就在这时,一个背着柴捆的老农从官道尽头慢悠悠地走了过来。
他看到路边这群狼狈不堪的人,先是一愣,随即加快脚步走上前来,语气关切:“你们是什么人?怎么大半夜的还在这种地方逗留?这附近晚上有狼出没,可不太平。”
谢知询上前一步,拱手行礼,语气恭谨:“老丈安好。我等是押送途中的流犯,因下雨在此歇脚,不料遭遇狼群袭击,才弄得这般狼狈。”
“流犯?”老农打量了他们几眼,目光在那些带血的伤口上停留了片刻,叹了口气。“原来如此。我就说哪个正常人会大半夜在这荒山野岭里待着。
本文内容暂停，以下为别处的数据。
(* ===== verification/Acme.v ===== *)
(** pkg/acme: the [Obtainer] interface the server is written against, its
    lego-backed implementation with retries, the mock implementation, the
    choice of the challenge solver and the ACME account key file.  The lego
    client, the challenge SDKs and the X.509/key primitives are interfaces. *)

From Stdlib Require Import ZArith Lia.
From stdpp Require Import base option list gmap strings.
From S2P Require Import Prelude.
From S2P Require Import GoStd.
From S2P Require Import Sys.
From S2P Require Import Net.
From S2P Require Import Config.
From S2P Require Import Paths.
From S2P Require Import Retry.

Open Scope Z_scope.

(** Certificate chain and private key, both PEM. *)
Definition CertKey : Type := string * string.

(** The interface: the context is part of the world. *)
Class Obtainer (W : Type) := {
  obtain : list string → Time → W → result CertKey * W;
  retryObtain : list string → Time → W → result CertKey * W;
}.

(** ** Third-party clients *)

Record ObtainRequest := mkObtainRequest {
  or_Domains : list string;
  or_Bundle : bool;
  or_NotAfter : Time;
}.

(** The cloudflare client configuration: a zone/auth token pair or the global
    e-mail/key pair with its timings. *)
Inductive CloudflareConfig :=
  | ZoneTokens (zoneToken authToken : string)
  | GlobalKey (email key : string) (ttl : Z) (propagation polling : Duration).

Inductive Challenger :=
  | Cloudflare (c : CloudflareConfig)
  | TencentCloud (secretID secretKey : string)
  | S3 (bucket : string) (c : S3Client).

(** An ACME account: e-mail and private key. *)
Record ACMEUser := mkACMEUser { u_Email : string; u_Key : string }.

(** go-acme/lego, and the key primitives of the standard library. *)
Class Lego (W : Type) := {
  Client : Type;
  NewClient : string → ACMEUser → W → result Client * W;      (* CADirURL *)
  CertObtain : Client → ObtainRequest → W → result CertKey * W;
  NewProvider : Challenger → option error;
  SetDNS01Provider : Client → Challenger → bool → W → option error * W;  (* disable full propagation *)
  SetHTTP01Provider : Client → Challenger → W → option error * W;
  ResolveAccountByKey : Client → W → option error * W;
  Register : Client → W → option error * W;
  RegisterEAB : Client → string → string → W → option error * W;         (* kid, hmac *)
  GoogleEAB : gmap string string → W → result (string * string) * W;     (* kid, hmac *)
  GenerateKey : W → result string * W;
  MarshalECPrivateKey : string → result string;                (* to PEM *)
  ParsePEMPrivateKey : string → result string;
  MarshalRegistration : W → option error;
}.

Record ACME {W} `{Lego W} := mkACME {
  a_Client : Client;
  a_retry : Z;
  needNotAfter : bool;
}.
Arguments mkACME {W _}.

(** ** acme.go *)

Section Acme.
Context {W : Type} `{RT : Runtime W} `{LG : Lego W}.

Definition Obtain (a : ACME) (domains : list string) (deadline : Time) (w : W) : result CertKey * W :=
  match ctxErr w with
  | Some err => (Err err, w)
  | None =>
      let request := mkObtainRequest domains true (if needNotAfter a then deadline else zeroTime) in
      let '(r, w) := CertObtain (a_Client a) request w in
      match r with
      | Err err => (Err (EWrap "failed obtaining cert: %w" err), w)
      | Ok certificates => (Ok certificates, w)
      end
  end.

(** The closure of [RetryObtain], with the captured results beside the world. *)
Definition obtainAttempt (a : ACME) (domains : list string) (deadline : Time)
    (x : W * CertKey) : option error * (W * CertKey) :=
  let '(w, _) := x in
  let '(r, w) := Obtain a domains deadline w in
  match r with
  | Ok ck => (None, (w, ck))
  | Err err => (Some err, (w, ("", "")))
  end.

(** The fuel of [Do] always suffices ([Do_total]). *)
Definition RetryObtain (a : ACME) (domains : list string) (deadline : Time) (w : W)
    : result CertKey * W :=
  match Do (a_retry a) (obtainAttempt a domains deadline) (w, ("", "")) with
  | Some (None, (w, ck)) => (Ok ck, w)
  | Some (Some err, (w, _)) => (Err err, w)
  | None => (Err (EText "unreachable"), w)
  end.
押送你们的衙役呢?莫不是都被狼咬死了?”
谢家众人沉默不语。
老农也不追问,摆了摆手:“前面有个破庙,离这儿不远。你们先到那里去歇歇脚,我这儿正好有一捆干柴,给你们生个火,暖暖身子。”
谢家人面面相觑。
破庙离狼群袭击的地点太近了,那里的血腥味还没有散去,很可能会引来其他猛兽。
可如果不回破庙,他们又能去哪里?
这荒郊野岭的,难道要露宿路边?
但在路边给林栖检查身体是不是不太好?虽然现在在流放的路上,但林栖毕竟是一个女孩子。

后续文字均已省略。